Guantanamo jail torture ‘didn’t work’
A TOP interrogation expert at Guantanamo Bay has launched a fierce attack on President Trump’s attempt to bring back torture for suspected terrorists.
In an explosive new memoir, Mark Fallon, a retired veteran of the US Naval Criminal Investigative Service, says some interrogation techniques at the infamous detention camp on Cuba were little more than ‘war crimes’.
Mr Fallon was vehemently opposed to the use of mindbending techniques developed by the CIA under the George W.Bush administration and used at Guantanamo and other ‘black sites’ around the world.
He says torture did not work and had made the world less safe since 9/11.

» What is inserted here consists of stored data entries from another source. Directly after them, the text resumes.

(* ===== verification/GestureHandler.v ===== *)
(** The gesture recogniser, core/input/gesturehandler.js.

    Touches come with the time (milliseconds).  A timer is known by whether its
    identifier is still stored and by whether it is still to fire: a timer that
    has fired keeps its identifier until somebody stops it.  Positions are
    rationals; [hypot] and [atan2] (in degrees) are the language's own, computed
    in floating point.  The events pushed to the target form a list. *)

From Stdlib Require Import ZArith List Lia Bool String QArith Qround Qabs.
From S2P Require Import Prelude Source Sink Websock Display Decoder Messages Lifecycle Rfb Handshake Inflator Keytables Session Pointer.
Import ListNotations JS JSFacts.
Import Rfb.Rfb Pointer.Pointer.
Open Scope Z_scope.
Open Scope code_scope.

Module GestureHandler.

Definition GH_NOGESTURE : Z := 0.
Definition GH_ONETAP : Z := 1.
Definition GH_TWOTAP : Z := 2.
Definition GH_THREETAP : Z := 4.
Definition GH_DRAG : Z := 8.
Definition GH_LONGPRESS : Z := 16.
Definition GH_TWODRAG : Z := 32.
Definition GH_PINCH : Z := 64.
Definition GH_INITSTATE : Z := 127.

Definition GH_MOVE_THRESHOLD : Q := 50.
Definition GH_ANGLE_THRESHOLD : Q := 90.
Definition GH_MULTITOUCH_TIMEOUT : Z := 250.
Definition GH_TAP_TIMEOUT : Z := 1000.
Definition GH_LONGPRESS_TIMEOUT : Z := 1000.
Definition GH_TWOTOUCH_TIMEOUT : Z := 50.

Record touch := Touch {
  t_id : Z;
  started : Z;
  active : bool;
  firstX : Q;
  firstY : Q;
  lastX : Q;
  lastY : Q;
  angle : Q
}.

Definition set_active v t := Touch (t_id t) (started t) v (firstX t) (firstY t) (lastX t) (lastY t) (angle t).
Definition set_last x y t := Touch (t_id t) (started t) (active t) (firstX t) (firstY t) x y (angle t).
Definition set_angle v t := Touch (t_id t) (started t) (active t) (firstX t) (firstY t) (lastX t) (lastY t) v.

Record handler := mkHandler {
  _state : Z;
  _tracked : list touch;
  _ignored : list Z;
  _waitingRelease : bool;
  _releaseStart : Z;
  longpress_pending : bool;
  _twoTouchTimeoutId : bool;
  twoTouch_pending : bool;
  pushed : list (gesture_phase * gesture)
}.

Definition set_state v h := mkHandler v (_tracked h) (_ignored h) (_waitingRelease h) (_releaseStart h) (longpress_pending h) (_twoTouchTimeoutId h) (twoTouch_pending h) (pushed h).
Definition set_tracked v h := mkHandler (_state h) v (_ignored h) (_waitingRelease h) (_releaseStart h) (longpress_pending h) (_twoTouchTimeoutId h) (twoTouch_pending h) (pushed h).
Definition set_ignored v h := mkHandler (_state h) (_tracked h) v (_waitingRelease h) (_releaseStart h) (longpress_pending h) (_twoTouchTimeoutId h) (twoTouch_pending h) (pushed h).
Definition set_waitingRelease v h := mkHandler (_state h) (_tracked h) (_ignored h) v (_releaseStart h) (longpress_pending h) (_twoTouchTimeoutId h) (twoTouch_pending h) (pushed h).
Definition set_releaseStart v h := mkHandler (_state h) (_tracked h) (_ignored h) (_waitingRelease h) v (longpress_pending h) (_twoTouchTimeoutId h) (twoTouch_pending h) (pushed h).
Definition set_longpress v h := mkHandler (_state h) (_tracked h) (_ignored h) (_waitingRelease h) (_releaseStart h) v (_twoTouchTimeoutId h) (twoTouch_pending h) (pushed h).
Definition set_twoTouch id pending h := mkHandler (_state h) (_tracked h) (_ignored h) (_waitingRelease h) (_releaseStart h) (longpress_pending h) id pending (pushed h).
Definition add_pushed e h := mkHandler (_state h) (_tracked h) (_ignored h) (_waitingRelease h) (_releaseStart h) (longpress_pending h) (_twoTouchTimeoutId h) (twoTouch_pending h) (pushed h ++ [e]).

Definition constructor : handler := mkHandler GH_INITSTATE [] [] false 0 false false false [].

Definition clear (bits : Z) (h : handler) : handler := set_state (_state h & bnot bits)%js h.

(** ** Reading the state *)

Definition _hasDetectedGesture (h : handler) : bool :=
  if _state h =? GH_NOGESTURE then false
  else if negb ((_state h & (_state h - 1))%js =? 0) then false
  else if negb ((_state h & (GH_ONETAP .| GH_TWOTAP .| GH_THREETAP))%js =? 0) && existsb active (_tracked h) then false
  else true.

Definition _stateToGesture (state : Z) : outcome gesture_type :=
  if state =? GH_ONETAP then Ret OneTap
  else if state =? GH_TWOTAP then Ret TwoTap
  else if state =? GH_THREETAP then Ret ThreeTap
  else if state =? GH_DRAG then Ret Drag
  else if state =? GH_LONGPRESS then Ret LongPress
  else if state =? GH_TWODRAG then Ret TwoDrag
  else if state =? GH_PINCH then Ret Pinch
  else Throw "Unknown gesture state".

(** [sum / size] over the tracked touches. *)
Definition average (f : touch -> Q) (l : list touch) : Q :=
  (fold_left (fun s t => s + f t) l 0 / inject_Z (zlen l))%Q.

(** First and last average positions. *)
Definition _getPosition (h : handler) : outcome ((Q * Q) * (Q * Q)) :=
  match _tracked h with
  | [] => Throw "Failed to get gesture position, no tracked touches"
  | l => Ret ((average firstX l, average firstY l), (average lastX l, average lastY l))
  end.

Definition _getAverageMovement (h : handler) : outcome (Q * Q) :=
  match _tracked h with
  | [] => Throw "Failed to get gesture movement, no tracked touches"
  | l => Ret (average (fun t => lastX t - firstX t)%Q l, average (fun t => lastY t - firstY t)%Q l)
  end.

(** Distance between the first and the last tracked touch, at the start and
    now. *)
Definition _getAverageDistance (h : handler) : outcome ((Q * Q) * (Q * Q)) :=
  match _tracked h with
  | [] => Throw "Failed to get gesture distance, no tracked touches"
  | first :: rest =>
      let last := last rest first in
      Ret ((Qabs (firstX last - firstX first), Qabs (firstY last - firstY first)),
           (Qabs (lastX last - lastX first), Qabs (lastY last - lastY first)))%Q
  end.

Section Handler.
Variables (hypot : Q -> Q -> Q) (atan2 : Q -> Q -> Q).

Definition attempt {A} (o : outcome A) : M handler A := fun h => (o, h).

Definition phase_start (p : gesture_phase) : bool := match p with GestureStart => true | _ => false end.

Definition _pushEvent (type : gesture_phase) : M handler unit :=
  h <- get ;;
  g <- attempt (_stateToGesture (_state h)) ;;
  avg <- attempt (_getPosition h) ;;
  let pos :=
    if phase_start type then fst avg
    else if (_state h =? GH_TWODRAG) || (_state h =? GH_PINCH) then fst avg
    else snd avg in
  mag <- (if _state h =? GH_PINCH then
            distance <- attempt (_getAverageDistance h) ;;
            ret (if phase_start type then fst distance else snd distance)
          else if _state h =? GH_TWODRAG then
            if phase_start type then ret (0%Q, 0%Q) else attempt (_getAverageMovement h)
          else ret (0%Q, 0%Q)) ;;
  modify (add_pushed (type, Gesture g (fst pos) (snd pos) (fst mag) (snd mag))).

Definition _startLongpressTimeout : M handler unit := modify (set_longpress true).
Definition _stopLongpressTimeout : M handler unit := modify (set_longpress false).
Definition _startTwoTouchTimeout : M handler unit := modify (set_twoTouch true true).
Definition _stopTwoTouchTimeout : M handler unit := modify (set_twoTouch false false).
Definition _isTwoTouchTimeoutRunning (h : handler) : bool := _twoTouchTimeoutId h.

(** The timers fire: neither is to fire again. *)
Definition _longpressTimeout : M handler unit :=
  modify (set_longpress false) ;;
  h <- get ;;
  if _hasDetectedGesture h then throw "A longpress gesture failed, conflict with a different gesture"
  else
    modify (set_state GH_LONGPRESS) ;;
    _pushEvent GestureStart.

Definition _twoTouchTimeout : M handler unit :=
  modify (fun h => set_twoTouch (_twoTouchTimeoutId h) false h) ;;
  h <- get ;;
  match _tracked h with
  | [] => throw "A pinch or two drag gesture failed, no tracked touches"
  | _ =>
      avgM <- attempt (_getAverageMovement h) ;;
      let avgMoveH := Qabs (fst avgM) in
      let avgMoveV := Qabs (snd avgM) in
      avgD <- attempt (_getAverageDistance h) ;;
      let deltaTouchDistance :=
        Qabs (hypot (fst (fst avgD)) (snd (fst avgD)) - hypot (fst (snd avgD)) (snd (snd avgD))) in
      modify (set_state (if Qlt_bool avgMoveV deltaTouchDistance && Qlt_bool avgMoveH deltaTouchDistance
                         then GH_PINCH else GH_TWODRAG)) ;;
      _pushEvent GestureStart ;;
      _pushEvent GestureMove
  end.

(** ** Touches *)

Definition ignore (id : Z) : M handler unit := modify (fun h => set_ignored (_ignored h ++ [id]) h).

Definition _touchStart (now id : Z) (x y : Q) : M handler unit :=
  h <- get ;;
  if _hasDetectedGesture h || (_state h =? GH_NOGESTURE) then ignore id
  else if match _tracked h with t :: _ => GH_MULTITOUCH_TIMEOUT <? now - started t | [] => false end then
    modify (set_state GH_NOGESTURE) ;;
    ignore id
  else if _waitingRelease h then
    modify (set_state GH_NOGESTURE) ;;
    ignore id
  else
    modify (fun h => set_tracked (_tracked h ++ [Touch id now true x y x y 0]) h) ;;
    h <- get ;;
    let n := zlen (_tracked h) in
    if n =? 1 then _startLongpressTimeout
    else if n =? 2 then
      modify (clear (GH_ONETAP .| GH_DRAG .| GH_LONGPRESS)%js) ;;
      _stopLongpressTimeout
    else if n =? 3 then modify (clear (GH_TWOTAP .| GH_TWODRAG .| GH_PINCH)%js)
    else modify (set_state GH_NOGESTURE).

(** The first tracked touch with that id changed in place. *)
Fixpoint update_touch (id : Z) (f : touch -> touch) (l : list touch) : list touch :=
  match l with
  | [] => []
  | t :: l => if t_id t =? id then f t :: l else t :: update_touch id f l
  end.

Definition find_touch (id : Z) (l : list touch) : option touch := find (fun t => t_id t =? id) l.

(** [a % 360] for a non-negative [a]. *)
Definition mod360 (a : Q) : Q := (a - 360 * inject_Z (Qfloor (a / 360)))%Q.

(** Which two-finger gesture it is, for a touch that moved far enough. *)
Definition two_touch_decision (touch : touch) (id : Z) : M handler unit :=
  h <- get ;;
  match find (fun t => negb (t_id t =? id)) (_tracked h) with
  | None => throw "TypeError"
  | Some prevTouch =>
      let prevDeltaMove := hypot (firstX prevTouch - lastX prevTouch) (firstY prevTouch - lastY prevTouch) in
      if Qlt_bool GH_MOVE_THRESHOLD prevDeltaMove then
        let deltaAngle := Qabs (angle touch - angle prevTouch) in
        let deltaAngle := Qabs (mod360 (deltaAngle + 180) - 180) in
        modify (clear (if Qlt_bool GH_ANGLE_THRESHOLD deltaAngle then GH_TWODRAG else GH_PINCH)) ;;
        if _isTwoTouchTimeoutRunning h then _stopTwoTouchTimeout else ret tt
      else if negb (_isTwoTouchTimeoutRunning h) then _startTwoTouchTimeout
      else ret tt
  end.

Definition _touchMove (id : Z) (x y : Q) : M handler unit :=
  h <- get ;;
  match find_touch id (_tracked h) with
  | None => ret tt
  | Some touch =>
      let touch := set_last x y touch in
      let deltaX := (x - firstX touch)%Q in
      let deltaY := (y - firstY touch)%Q in
      let touch :=
        if negb (Qeq_bool (firstX touch) x) || negb (Qeq_bool (firstY touch) y)
        then set_angle (atan2 deltaY deltaX) touch else touch in
      modify (fun h => set_tracked (update_touch id (fun _ => touch) (_tracked h)) h) ;;
      h <- get ;;
      if negb (_hasDetectedGesture h) then
        if Qlt_bool (hypot deltaX deltaY) GH_MOVE_THRESHOLD then ret tt
        else
          modify (clear (GH_ONETAP .| GH_TWOTAP .| GH_THREETAP .| GH_LONGPRESS)%js) ;;
          _stopLongpressTimeout ;;
          let n := zlen (_tracked h) in
          (if negb (n =? 1) then modify (clear GH_DRAG) else ret tt) ;;
          (if negb (n =? 2) then modify (clear (GH_TWODRAG .| GH_PINCH)%js) else ret tt) ;;
          (if n =? 2 then two_touch_decision touch id else ret tt) ;;
          h <- get ;;
          if negb (_hasDetectedGesture h) then ret tt
          else
            _pushEvent GestureStart ;;
            _pushEvent GestureMove
      else _pushEvent GestureMove
  end.

(** [splice(indexOf(id), 1)] when the id is there. *)
Fixpoint remove_first (id : Z) (l : list Z) : list Z :=
  match l with
  | [] => []
  | i :: l => if i =? id then l else i :: remove_first id l
  end.

Definition is_ignored (id : Z) (h : handler) : bool := existsb (Z.eqb id) (_ignored h).

(** A first release: which taps it can still be. *)
Definition first_release (now : Z) : M handler unit :=
  modify (clear (GH_DRAG .| GH_TWODRAG .| GH_PINCH)%js) ;;
  modify (clear GH_LONGPRESS) ;;
  _stopLongpressTimeout ;;
  h <- get ;;
  if negb (_waitingRelease h) then
    modify (fun h => set_waitingRelease true (set_releaseStart now h)) ;;
    let n := zlen (_tracked h) in
    if n =? 1 then modify (clear (GH_TWOTAP .| GH_THREETAP)%js)
    else if n =? 2 then modify (clear (GH_ONETAP .| GH_THREETAP)%js)
    else ret tt
  else ret tt.

(** The end of a gesture, or of what did not become one. *)
Definition gesture_over (id : Z) : M handler unit :=
  h <- get ;;
  (if _hasDetectedGesture h then _pushEvent GestureEnd else ret tt) ;;
  modify (fun h => set_ignored (_ignored h ++ map t_id (filter active (_tracked h))) h) ;;
  modify (set_tracked []) ;;
  modify (set_state GH_NOGESTURE) ;;
  modify (fun h => if is_ignored id h then set_ignored (remove_first id (_ignored h)) h else h) ;;
  h <- get ;;
  match _ignored h with
  | [] => modify (fun h => set_waitingRelease false (set_state GH_INITSTATE h))
  | _ => ret tt
  end.

Definition _touchEnd (now id : Z) : M handler unit :=
  h <- get ;;
  if is_ignored id h then
    modify (fun h => set_ignored (remove_first id (_ignored h)) h) ;;
    h <- get ;;
    match _ignored h, _tracked h with
    | [], [] => modify (fun h => set_waitingRelease false (set_state GH_INITSTATE h))
    | _, _ => ret tt
    end
  else
    (if negb (_hasDetectedGesture h) && _isTwoTouchTimeoutRunning h then
       _stopTwoTouchTimeout ;;
       modify (set_state GH_NOGESTURE)
     else ret tt) ;;
    h <- get ;;
    (if negb (_hasDetectedGesture h) then first_release now else ret tt) ;;
    h <- get ;;
    if _waitingRelease h then
      (if GH_MULTITOUCH_TIMEOUT <? now - _releaseStart h then modify (set_state GH_NOGESTURE) else ret tt) ;;
      (if existsb (fun t => GH_TAP_TIMEOUT <? now - started t) (_tracked h)
       then modify (set_state GH_NOGESTURE) else ret tt) ;;
      match find_touch id (_tracked h) with
      | None => throw "TypeError"
      | Some _ =>
          modify (fun h => set_tracked (update_touch id (set_active false) (_tracked h)) h) ;;
          h <- get ;;
          if _hasDetectedGesture h then
            _pushEvent GestureStart ;;
            gesture_over id
          else if negb (_state h =? GH_NOGESTURE) then ret tt
          else gesture_over id
      end
    else gesture_over id.

(** ** Events of the browser *)

Inductive touch_event :=
| TouchStart (now id : Z) (x y : Q)
| TouchMove (now id : Z) (x y : Q)
| TouchEnd (now id : Z) (x y : Q).

(** One changed touch of an event; a cancelled touch is one that ends. *)
Definition _eventHandler (e : touch_event) : M handler unit :=
  match e with
  | TouchStart now id x y => _touchStart now id x y
  | TouchMove _ id x y => _touchMove id x y
  | TouchEnd now id _ _ => _touchEnd now id
  end.

Definition detach : M handler unit :=
  _stopLongpressTimeout ;;
  _stopTwoTouchTimeout.
End Handler.
End GestureHandler.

His book, Unjustifiable Means, identifies officials who advocated the torture, while shining new light on secret internal deliberations. Mr Fallon claims the Pentagon has attempted to obstruct its publication.
But the book is finally scheduled to be published later this month, with Mr Fallon set to become an important critic of President Trump’s promise to bring back practices such as waterboarding and ‘load up’ Guantanamo with ‘bad dudes’.
Mr Fallon claims such tactics were ‘illegal, immoral, ineffective and unconstitutional’ and in the early 2000s took his concerns to senior officials including the US Navy’s top lawyer, Alberto Mora, who forced then Secretary of Defence Donald Rumsfeld to stop the abuse. However, it was secretly reauthorised in 2003.
In the book, Mr Fallon writes: ‘The torturers and their apologists have made a concerted effort to rewrite history and shape the perception of the American public with dubious claims of heroic actions, but there’s nothing heroic about abusing a defenceless human being.
‘Those who committed such acts will have to live with the shame of what they did and the knowledge that their actions undoubtedly cost lives. I had a duty and did my job, and in the end I couldn’t stop what I could see happening around me. That’s my failure. But I tried.’
Mr Fallon helped lead the investigation into the 9/11 attacks in New York and track down terror suspects for prosecution in Guantanamo’s military courts.
He and his team refused to take part in the torture, which he claimed produced ‘useless information’ and sent investigators ‘down a rabbit hole’ chasing false leads.
He believes it also handed America’s enemies a propaganda tool, aided terrorist recruitment and weakened national security.
Mr Fallon claims that building a rapport with detainees yields much more usable intelligence than ‘beating the s*** out of them – or f ***** g with their minds’.
He writes: ‘But tough guys were in charge. Washington couldn’t get enough of them or their dismal, unproven “science” – with sadly predictable results. Torture ended up making us less safe as a country, not more so.’
President Trump has claimed that torture ‘absolutely works’ and the US should ‘fight fire with fire’.